Problem
Transcribe, word for word and without additions, each line below from the one containing "Definition SFnan (x" through the one containing "match SFcompare x y with", both ends included.

Data excerpts:
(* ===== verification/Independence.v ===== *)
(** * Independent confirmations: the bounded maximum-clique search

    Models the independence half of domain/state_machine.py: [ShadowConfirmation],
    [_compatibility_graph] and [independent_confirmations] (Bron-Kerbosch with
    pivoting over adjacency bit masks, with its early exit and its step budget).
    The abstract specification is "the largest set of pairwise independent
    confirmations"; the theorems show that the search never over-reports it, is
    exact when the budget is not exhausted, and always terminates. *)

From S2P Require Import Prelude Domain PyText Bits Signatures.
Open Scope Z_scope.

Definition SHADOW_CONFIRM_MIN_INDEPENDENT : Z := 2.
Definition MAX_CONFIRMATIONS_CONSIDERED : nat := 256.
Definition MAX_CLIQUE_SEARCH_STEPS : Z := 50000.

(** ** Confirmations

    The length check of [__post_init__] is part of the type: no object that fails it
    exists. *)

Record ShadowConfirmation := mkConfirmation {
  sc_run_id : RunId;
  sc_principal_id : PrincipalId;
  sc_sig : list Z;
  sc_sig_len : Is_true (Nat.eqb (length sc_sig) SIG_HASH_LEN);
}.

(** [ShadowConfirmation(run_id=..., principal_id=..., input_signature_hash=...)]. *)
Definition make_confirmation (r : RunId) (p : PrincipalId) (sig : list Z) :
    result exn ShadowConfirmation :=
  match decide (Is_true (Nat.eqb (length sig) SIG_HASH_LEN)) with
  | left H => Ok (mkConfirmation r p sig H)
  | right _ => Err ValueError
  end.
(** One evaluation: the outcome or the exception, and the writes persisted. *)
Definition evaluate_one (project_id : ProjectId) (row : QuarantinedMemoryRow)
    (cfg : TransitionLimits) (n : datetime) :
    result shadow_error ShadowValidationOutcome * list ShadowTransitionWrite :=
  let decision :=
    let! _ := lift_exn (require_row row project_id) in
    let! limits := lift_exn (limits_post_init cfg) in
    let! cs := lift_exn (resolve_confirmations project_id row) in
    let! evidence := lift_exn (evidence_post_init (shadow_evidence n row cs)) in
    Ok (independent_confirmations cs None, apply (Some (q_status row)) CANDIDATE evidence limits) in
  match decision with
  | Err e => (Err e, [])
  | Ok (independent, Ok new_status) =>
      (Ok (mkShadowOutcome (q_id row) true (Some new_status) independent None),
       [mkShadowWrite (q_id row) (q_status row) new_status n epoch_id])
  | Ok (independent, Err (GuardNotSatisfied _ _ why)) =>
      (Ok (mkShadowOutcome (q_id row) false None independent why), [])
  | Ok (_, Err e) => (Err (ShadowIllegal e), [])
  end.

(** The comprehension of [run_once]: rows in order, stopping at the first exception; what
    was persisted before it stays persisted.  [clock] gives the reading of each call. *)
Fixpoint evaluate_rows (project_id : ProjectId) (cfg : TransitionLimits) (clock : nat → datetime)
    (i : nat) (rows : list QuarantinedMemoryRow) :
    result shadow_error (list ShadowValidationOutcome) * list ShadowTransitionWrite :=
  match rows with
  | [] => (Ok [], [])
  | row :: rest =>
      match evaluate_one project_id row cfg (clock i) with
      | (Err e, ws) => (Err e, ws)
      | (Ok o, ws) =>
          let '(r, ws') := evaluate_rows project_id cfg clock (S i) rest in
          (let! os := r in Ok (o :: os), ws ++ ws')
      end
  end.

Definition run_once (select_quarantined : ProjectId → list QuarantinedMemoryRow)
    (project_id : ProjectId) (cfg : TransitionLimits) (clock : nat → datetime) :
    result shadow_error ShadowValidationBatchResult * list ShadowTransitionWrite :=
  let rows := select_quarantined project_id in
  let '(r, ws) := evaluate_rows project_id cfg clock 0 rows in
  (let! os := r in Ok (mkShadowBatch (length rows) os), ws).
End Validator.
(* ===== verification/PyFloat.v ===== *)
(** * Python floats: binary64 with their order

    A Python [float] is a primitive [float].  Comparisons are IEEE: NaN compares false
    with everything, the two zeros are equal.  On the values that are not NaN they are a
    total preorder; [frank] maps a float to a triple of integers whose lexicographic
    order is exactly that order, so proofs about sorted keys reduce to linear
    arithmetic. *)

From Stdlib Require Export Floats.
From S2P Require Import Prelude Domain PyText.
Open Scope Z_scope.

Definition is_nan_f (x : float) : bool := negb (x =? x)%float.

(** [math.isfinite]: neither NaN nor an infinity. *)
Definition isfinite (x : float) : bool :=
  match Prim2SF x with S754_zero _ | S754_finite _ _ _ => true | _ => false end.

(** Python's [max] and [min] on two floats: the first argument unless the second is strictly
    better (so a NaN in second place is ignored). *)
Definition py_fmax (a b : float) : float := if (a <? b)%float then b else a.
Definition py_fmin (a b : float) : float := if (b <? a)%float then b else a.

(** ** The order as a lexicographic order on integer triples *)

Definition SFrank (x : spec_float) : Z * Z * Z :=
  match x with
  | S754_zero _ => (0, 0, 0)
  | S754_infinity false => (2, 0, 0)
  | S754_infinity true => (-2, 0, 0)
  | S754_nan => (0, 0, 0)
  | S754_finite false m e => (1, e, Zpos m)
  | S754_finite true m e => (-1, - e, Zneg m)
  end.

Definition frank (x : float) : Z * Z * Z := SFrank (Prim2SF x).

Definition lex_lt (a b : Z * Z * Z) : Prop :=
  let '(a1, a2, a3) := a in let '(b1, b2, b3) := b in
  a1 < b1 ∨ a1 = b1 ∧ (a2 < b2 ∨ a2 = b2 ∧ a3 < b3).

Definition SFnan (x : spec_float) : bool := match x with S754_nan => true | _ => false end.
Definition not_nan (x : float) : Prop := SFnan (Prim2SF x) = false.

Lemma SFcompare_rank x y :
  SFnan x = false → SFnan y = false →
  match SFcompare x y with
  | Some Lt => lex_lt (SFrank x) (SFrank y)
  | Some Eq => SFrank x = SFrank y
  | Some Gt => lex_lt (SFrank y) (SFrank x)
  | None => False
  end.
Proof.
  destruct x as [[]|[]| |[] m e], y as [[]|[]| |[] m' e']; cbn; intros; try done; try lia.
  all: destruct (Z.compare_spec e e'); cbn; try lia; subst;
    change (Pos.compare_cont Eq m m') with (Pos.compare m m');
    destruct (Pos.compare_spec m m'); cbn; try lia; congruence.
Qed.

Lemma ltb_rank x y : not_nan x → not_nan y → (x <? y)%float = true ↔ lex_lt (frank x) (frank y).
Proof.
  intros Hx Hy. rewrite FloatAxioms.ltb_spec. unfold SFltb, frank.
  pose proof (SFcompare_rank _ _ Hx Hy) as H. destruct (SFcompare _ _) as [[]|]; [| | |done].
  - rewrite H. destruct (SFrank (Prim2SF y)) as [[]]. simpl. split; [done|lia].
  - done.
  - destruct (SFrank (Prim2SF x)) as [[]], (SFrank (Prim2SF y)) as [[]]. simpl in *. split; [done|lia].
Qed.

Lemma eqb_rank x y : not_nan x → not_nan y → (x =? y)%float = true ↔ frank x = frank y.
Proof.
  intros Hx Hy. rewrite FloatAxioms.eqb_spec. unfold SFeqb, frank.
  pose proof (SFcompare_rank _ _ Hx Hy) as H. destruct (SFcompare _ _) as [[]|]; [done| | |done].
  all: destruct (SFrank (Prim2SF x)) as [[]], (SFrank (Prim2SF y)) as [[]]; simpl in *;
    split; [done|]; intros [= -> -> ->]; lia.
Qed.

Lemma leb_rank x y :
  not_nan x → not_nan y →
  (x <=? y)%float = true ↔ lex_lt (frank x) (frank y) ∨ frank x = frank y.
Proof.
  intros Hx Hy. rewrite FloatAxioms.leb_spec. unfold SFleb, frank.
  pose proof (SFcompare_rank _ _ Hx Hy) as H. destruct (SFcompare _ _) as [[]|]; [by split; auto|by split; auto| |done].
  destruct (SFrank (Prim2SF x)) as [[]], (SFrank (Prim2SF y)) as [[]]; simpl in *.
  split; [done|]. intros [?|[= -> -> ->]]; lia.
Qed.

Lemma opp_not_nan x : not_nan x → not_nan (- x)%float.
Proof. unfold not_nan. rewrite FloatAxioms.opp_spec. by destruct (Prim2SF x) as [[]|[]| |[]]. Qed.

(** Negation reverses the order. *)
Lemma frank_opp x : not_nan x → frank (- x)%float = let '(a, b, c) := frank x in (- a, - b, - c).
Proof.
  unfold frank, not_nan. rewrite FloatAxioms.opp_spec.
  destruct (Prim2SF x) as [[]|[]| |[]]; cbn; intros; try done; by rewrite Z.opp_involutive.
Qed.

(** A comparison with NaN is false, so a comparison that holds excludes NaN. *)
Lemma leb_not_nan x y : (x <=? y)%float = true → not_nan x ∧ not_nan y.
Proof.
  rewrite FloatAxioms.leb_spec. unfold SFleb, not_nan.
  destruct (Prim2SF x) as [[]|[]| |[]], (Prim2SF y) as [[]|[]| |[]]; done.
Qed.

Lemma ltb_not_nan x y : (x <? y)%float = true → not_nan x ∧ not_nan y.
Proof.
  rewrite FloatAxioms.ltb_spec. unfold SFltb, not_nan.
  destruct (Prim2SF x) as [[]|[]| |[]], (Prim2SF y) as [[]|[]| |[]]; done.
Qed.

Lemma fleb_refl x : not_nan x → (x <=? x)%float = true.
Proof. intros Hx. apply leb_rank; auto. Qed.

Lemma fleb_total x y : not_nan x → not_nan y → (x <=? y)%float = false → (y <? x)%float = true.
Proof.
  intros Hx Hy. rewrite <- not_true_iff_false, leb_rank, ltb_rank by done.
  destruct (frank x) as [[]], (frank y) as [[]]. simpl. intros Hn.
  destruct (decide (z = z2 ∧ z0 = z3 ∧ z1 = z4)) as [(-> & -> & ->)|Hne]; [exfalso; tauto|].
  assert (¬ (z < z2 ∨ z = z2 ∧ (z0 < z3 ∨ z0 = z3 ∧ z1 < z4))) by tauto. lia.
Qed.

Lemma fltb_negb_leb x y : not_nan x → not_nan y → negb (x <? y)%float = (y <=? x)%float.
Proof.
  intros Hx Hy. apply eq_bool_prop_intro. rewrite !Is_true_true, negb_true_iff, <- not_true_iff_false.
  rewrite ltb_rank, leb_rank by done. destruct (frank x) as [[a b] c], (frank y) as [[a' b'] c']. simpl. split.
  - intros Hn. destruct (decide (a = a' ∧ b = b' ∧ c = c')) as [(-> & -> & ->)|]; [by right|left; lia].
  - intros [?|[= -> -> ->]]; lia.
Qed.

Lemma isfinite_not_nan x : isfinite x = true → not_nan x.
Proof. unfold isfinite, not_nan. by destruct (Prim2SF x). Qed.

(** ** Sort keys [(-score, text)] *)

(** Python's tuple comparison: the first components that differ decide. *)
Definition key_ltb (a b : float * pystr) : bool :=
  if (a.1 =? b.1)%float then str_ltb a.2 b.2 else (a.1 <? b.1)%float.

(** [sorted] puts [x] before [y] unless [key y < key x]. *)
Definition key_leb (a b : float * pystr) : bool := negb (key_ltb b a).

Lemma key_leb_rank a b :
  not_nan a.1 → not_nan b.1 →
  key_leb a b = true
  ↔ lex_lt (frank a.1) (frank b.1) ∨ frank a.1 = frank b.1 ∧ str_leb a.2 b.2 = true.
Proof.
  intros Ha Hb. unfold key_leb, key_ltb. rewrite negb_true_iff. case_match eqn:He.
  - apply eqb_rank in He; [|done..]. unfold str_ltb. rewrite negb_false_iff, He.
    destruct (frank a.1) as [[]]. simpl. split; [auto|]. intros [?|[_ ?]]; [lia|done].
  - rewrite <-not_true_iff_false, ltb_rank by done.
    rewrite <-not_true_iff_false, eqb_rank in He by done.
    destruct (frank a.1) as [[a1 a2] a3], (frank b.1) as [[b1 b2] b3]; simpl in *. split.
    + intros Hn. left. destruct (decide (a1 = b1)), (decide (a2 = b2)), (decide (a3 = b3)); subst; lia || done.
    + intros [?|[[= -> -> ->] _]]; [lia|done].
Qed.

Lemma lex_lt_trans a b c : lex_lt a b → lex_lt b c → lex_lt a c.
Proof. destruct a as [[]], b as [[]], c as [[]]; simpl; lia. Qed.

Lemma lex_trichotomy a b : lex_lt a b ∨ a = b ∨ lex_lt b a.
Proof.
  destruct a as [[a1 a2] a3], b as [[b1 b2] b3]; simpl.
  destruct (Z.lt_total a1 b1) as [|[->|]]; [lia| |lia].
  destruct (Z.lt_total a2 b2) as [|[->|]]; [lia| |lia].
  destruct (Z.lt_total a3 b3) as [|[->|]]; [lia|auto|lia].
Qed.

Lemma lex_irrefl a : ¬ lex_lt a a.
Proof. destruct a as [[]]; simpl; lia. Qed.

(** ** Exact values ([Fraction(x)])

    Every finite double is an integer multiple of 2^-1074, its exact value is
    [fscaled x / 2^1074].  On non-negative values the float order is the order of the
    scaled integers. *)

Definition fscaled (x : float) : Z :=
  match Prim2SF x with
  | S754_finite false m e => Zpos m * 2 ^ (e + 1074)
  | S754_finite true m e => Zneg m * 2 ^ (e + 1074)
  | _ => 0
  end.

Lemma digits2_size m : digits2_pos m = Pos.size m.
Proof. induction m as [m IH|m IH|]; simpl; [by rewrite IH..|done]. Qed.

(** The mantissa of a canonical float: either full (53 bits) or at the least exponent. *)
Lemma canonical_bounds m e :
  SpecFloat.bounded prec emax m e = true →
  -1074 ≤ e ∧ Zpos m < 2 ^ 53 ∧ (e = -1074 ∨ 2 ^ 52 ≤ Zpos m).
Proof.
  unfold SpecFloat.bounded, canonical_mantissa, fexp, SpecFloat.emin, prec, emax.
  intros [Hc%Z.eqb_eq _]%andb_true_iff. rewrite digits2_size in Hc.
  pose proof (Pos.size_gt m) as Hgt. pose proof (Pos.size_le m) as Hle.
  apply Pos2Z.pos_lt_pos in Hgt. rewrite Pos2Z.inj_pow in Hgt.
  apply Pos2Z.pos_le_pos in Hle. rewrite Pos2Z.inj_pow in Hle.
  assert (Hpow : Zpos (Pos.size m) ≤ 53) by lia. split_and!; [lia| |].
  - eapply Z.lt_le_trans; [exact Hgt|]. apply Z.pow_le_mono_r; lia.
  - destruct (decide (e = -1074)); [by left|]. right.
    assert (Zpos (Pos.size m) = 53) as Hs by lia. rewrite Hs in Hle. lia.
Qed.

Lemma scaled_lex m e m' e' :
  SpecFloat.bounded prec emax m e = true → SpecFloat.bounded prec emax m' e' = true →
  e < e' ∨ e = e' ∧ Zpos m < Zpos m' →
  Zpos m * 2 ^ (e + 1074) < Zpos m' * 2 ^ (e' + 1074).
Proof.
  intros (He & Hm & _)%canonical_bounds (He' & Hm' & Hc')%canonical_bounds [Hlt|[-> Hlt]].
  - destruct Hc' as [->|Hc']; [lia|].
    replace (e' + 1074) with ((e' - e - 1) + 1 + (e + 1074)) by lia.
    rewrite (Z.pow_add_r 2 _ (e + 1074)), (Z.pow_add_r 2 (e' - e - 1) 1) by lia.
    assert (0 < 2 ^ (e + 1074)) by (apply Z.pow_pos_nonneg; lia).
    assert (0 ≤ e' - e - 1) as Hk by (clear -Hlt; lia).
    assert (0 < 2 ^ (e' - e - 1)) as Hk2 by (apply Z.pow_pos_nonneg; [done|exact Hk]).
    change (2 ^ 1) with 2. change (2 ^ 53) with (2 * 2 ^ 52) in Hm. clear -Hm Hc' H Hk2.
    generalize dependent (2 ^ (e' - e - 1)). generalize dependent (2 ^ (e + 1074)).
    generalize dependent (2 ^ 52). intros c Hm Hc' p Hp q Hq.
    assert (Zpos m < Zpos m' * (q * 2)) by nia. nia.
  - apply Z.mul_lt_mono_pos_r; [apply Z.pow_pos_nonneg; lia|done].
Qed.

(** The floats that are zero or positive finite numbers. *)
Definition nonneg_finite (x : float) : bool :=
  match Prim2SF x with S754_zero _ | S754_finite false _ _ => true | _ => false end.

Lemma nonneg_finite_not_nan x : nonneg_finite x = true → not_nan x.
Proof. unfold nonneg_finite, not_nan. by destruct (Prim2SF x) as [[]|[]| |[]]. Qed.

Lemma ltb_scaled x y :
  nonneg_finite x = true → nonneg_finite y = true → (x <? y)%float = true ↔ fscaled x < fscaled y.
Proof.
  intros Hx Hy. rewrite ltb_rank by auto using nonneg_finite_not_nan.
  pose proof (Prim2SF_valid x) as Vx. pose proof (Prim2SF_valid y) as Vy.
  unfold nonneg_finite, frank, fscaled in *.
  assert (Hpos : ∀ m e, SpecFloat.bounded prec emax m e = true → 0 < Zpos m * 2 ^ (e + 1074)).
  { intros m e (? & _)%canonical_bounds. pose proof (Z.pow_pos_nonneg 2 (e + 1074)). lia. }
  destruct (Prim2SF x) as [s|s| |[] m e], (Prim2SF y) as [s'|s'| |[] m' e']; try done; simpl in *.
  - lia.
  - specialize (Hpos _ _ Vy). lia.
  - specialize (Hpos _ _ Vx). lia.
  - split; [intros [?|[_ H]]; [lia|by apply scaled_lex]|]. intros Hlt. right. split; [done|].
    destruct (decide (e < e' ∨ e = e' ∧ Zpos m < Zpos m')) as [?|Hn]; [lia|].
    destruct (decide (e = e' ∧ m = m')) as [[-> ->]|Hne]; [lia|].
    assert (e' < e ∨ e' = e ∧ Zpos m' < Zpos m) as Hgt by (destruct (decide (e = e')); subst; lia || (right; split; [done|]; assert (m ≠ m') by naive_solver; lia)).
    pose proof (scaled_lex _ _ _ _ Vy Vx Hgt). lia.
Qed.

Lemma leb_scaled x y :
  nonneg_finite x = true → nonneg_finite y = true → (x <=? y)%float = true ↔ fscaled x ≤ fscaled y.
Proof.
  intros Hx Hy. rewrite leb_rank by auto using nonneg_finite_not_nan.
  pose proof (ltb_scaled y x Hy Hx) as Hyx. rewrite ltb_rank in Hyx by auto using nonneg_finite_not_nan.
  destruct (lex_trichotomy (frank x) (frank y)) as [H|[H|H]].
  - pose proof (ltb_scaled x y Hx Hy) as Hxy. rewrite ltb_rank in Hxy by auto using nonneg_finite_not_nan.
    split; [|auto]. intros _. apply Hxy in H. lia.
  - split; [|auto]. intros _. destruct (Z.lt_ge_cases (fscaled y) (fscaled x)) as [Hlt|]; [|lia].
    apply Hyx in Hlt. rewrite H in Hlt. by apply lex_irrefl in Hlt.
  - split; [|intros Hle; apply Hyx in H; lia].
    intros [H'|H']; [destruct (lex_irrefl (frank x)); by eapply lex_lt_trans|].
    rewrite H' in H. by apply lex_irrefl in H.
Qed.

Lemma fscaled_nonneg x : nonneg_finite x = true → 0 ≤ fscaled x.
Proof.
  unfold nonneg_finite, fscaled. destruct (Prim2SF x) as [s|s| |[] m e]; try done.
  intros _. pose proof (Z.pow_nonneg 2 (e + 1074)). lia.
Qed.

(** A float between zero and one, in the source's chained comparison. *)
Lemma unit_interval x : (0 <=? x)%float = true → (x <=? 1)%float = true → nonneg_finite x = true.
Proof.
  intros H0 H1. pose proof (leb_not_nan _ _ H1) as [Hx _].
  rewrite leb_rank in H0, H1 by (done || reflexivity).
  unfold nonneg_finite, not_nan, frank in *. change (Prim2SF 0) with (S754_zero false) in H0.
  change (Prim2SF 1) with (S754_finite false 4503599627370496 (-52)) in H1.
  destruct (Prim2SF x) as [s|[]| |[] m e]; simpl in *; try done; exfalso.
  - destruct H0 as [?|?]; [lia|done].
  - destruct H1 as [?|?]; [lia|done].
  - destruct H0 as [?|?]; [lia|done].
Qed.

Result of the task
Definition SFnan (x : spec_float) : bool := match x with S754_nan => true | _ => false end.
Definition not_nan (x : float) : Prop := SFnan (Prim2SF x) = false.

Lemma SFcompare_rank x y :
  SFnan x = false → SFnan y = false →
  match SFcompare x y with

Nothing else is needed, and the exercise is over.